=== Begin Enclosure ===
(* ===== verification/FsSpec.v ===== *)
(** The file system's blocks: allocation, on-disk inodes, the inode cache and
    path elements

    [fs_wf s] is the file system's standing contract with the log and the disk
    layout: the inode, bitmap and data regions lie outside the log, and the
    blocks before the data region are marked used.  [fs_in s F m] is [fs_wf]
    inside a transaction whose log has room for the blocks [F] and for [m] more;
    [fs_ok s m] has no block set aside.  [fv s k] is block [k] as the operation
    sees it. *)

From stdpp Require Import gmap list numbers strings.
From Stdlib Require Import ZArith Lia.
From S2P Require Import Prelude Memlayout Block Bio Log StringC Fs.

(** Block [k] as the running operation sees it. *)
Definition fv (s : fst_st) (k : Z) : block := sview (store_of (fs_log s)) k.

(** Room in the transaction for the blocks [F], recorded already or not, and for
    [m] others. *)
Definition room (s : fst_st) (F : gset Z) (m : nat) : Prop :=
  let l := log (fs_log s) in
  ∃ bs, log_ready (sb_size (fs_sb s)) l (store_of (fs_log s)) bs ∧ 1 ≤ outstanding l ∧
    Z.of_nat (size (list_to_set bs ∪ F) + m) ≤ LOGSIZE ∧ Z.of_nat (size (list_to_set bs ∪ F) + m) ≤ lg_size l - 1.

(** Block [b] is marked used. *)
Definition used (s : fst_st) (b : Z) : Prop :=
  bit_free (fv s (BBLOCK b (fs_sb s))) (b mod BPB) = false.

(** The first data block. *)
Definition datastart (sb : superblock) : Z := sb_bmapstart sb + sb_size sb / BPB + 1.

(** fs.h: boot block, superblock, log, inodes, bitmap, data. *)
Record sb_ok (sb : superblock) : Prop := {
  so_log : 2 ≤ sb_logstart sb;
  so_inodes : sb_logstart sb + sb_nlog sb ≤ sb_inodestart sb;
  so_nlog : 0 ≤ sb_nlog sb;
  so_ninodes : 0 ≤ sb_ninodes sb ≤ 65536;
  so_bmap : sb_inodestart sb + sb_ninodes sb / IPB + 1 ≤ sb_bmapstart sb;
  so_data : datastart sb ≤ sb_size sb;
  so_size : sb_size sb ≤ 1073741824
}.

Record fs_wf (s : fst_st) : Prop := {
  wf_dsize : dsize (store_of (fs_log s)) = sb_size (fs_sb s);
  wf_start : lg_start (log (fs_log s)) = sb_logstart (fs_sb s);
  wf_lsize : lg_size (log (fs_log s)) = sb_nlog (fs_sb s);
  wf_sb : sb_ok (fs_sb s);
  wf_len : ∀ k, sb_inodestart (fs_sb s) ≤ k < sb_size (fs_sb s) → length (fv s k) = 512%nat;
  wf_meta : ∀ b, 0 ≤ b < datastart (fs_sb s) → used s b
}.

Record fs_in (s : fst_st) (F : gset Z) (m : nat) : Prop := {
  fi_room : room s F m;
  fi_wf : fs_wf s
}.
Abbreviation fs_ok s m := (fs_in s ∅ m).

(** ** The room of a transaction *)

Lemma size_union_le (X Y : gset Z) : (size (X ∪ Y) ≤ size X + size Y)%nat.
Proof. rewrite size_union_alt. assert (size (Y ∖ X) ≤ size Y)%nat by (apply subseteq_size; set_solver). lia. Qed.

Section room.
Implicit Types (s : fst_st) (F : gset Z) (m : nat).

Lemma fs_in_weaken s F F' m m' : fs_in s F m → F' ⊆ F → (m' ≤ m)%nat → fs_in s F' m'.
Proof.
  intros [(bs & Hr & Ho & H1 & H2) Hwf] HF Hm. split; [|done]. exists bs.
  assert (size (list_to_set bs ∪ F') ≤ size (list_to_set bs ∪ F))%nat by (apply subseteq_size; set_solver).
  split_and!; [done|done|lia|lia].
Qed.

Lemma fs_ok_weaken s m m' : fs_ok s m → (m' ≤ m)%nat → fs_ok s m'.
Proof. intros Hok Hm. by eapply fs_in_weaken. Qed.

(** Any blocks can be set aside for as many of the others. *)
Lemma fs_reserve_all s F m G : fs_in s F (size G + m) → fs_in s (G ∪ F) m.
Proof.
  intros [(bs & Hr & Ho & H1 & H2) Hwf]. split; [|done]. exists bs.
  assert (size (list_to_set bs ∪ (G ∪ F)) ≤ size G + size (list_to_set bs ∪ F))%nat.
  { replace (list_to_set bs ∪ (G ∪ F)) with (G ∪ (list_to_set bs ∪ F)) by set_solver. apply size_union_le. }
  split_and!; [done|done|lia|lia].
Qed.

Lemma fs_reserve s F m b : fs_in s F (S m) → fs_in s ({[b]} ∪ F) m.
Proof. intros Hok. apply fs_reserve_all. by rewrite size_singleton. Qed.

(** At the start of a transaction. *)
Lemma room_empty s m : log_ready (sb_size (fs_sb s)) (log (fs_log s)) (store_of (fs_log s)) [] →
  1 ≤ outstanding (log (fs_log s)) → Z.of_nat m ≤ LOGSIZE → Z.of_nat m ≤ lg_size (log (fs_log s)) - 1 → room s ∅ m.
Proof. intros Hr Ho H1 H2. by exists []. Qed.

Lemma fs_in_icache s F m c : fs_in s F m → fs_in (Fst (fs_log s) (fs_sb s) c) F m.
Proof. intros [? []]. by split. Qed.

Lemma fs_wf_icache s c : fs_wf s → fs_wf (Fst (fs_log s) (fs_sb s) c).
Proof. by intros []. Qed.

End room.

(** ** Bits *)

Section bits.
Implicit Types (l : block) (bi : Z).

Lemma bit_free_spec l bi : 0 ≤ bi →
  bit_free l bi = negb (Z.testbit (get8 l (Z.to_nat (bi / 8))) (bi mod 8)).
Proof.
  intros Hb. unfold bit_free, bit_mask. rewrite Z.shiftl_1_l. apply land_pow2.
  apply Z.mod_pos_bound. lia.
Qed.

Lemma byte_bits b i : 0 ≤ b < 256 → 8 ≤ i → Z.testbit b i = false.
Proof.
  intros Hb Hi. destruct (decide (b = 0)) as [->|]; [apply Z.bits_0|].
  apply Z.bits_above_log2; [lia|]. assert (Z.log2 b < 8) by (apply Z.log2_lt_pow2; lia). lia.
Qed.

Lemma testbit_u8 x i : 0 ≤ i < 8 → Z.testbit (u8 x) i = Z.testbit x i.
Proof. intros Hi. unfold u8. change 256 with (2 ^ 8). apply Z.mod_pow2_bits_low. lia. Qed.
=== End Enclosure ===
* [Exercise requirements] Pull every line containing "with" out of the records.

* [Response to this exercise]
    [fs_wf s] is the file system's standing contract with the log and the disk
  { replace (list_to_set bs ∪ (G ∪ F)) with (G ∪ (list_to_set bs ∪ F)) by set_solver. apply size_union_le. }
Proof. intros Hi. unfold u8. change 256 with (2 ^ 8). apply Z.mod_pow2_bits_low. lia. Qed.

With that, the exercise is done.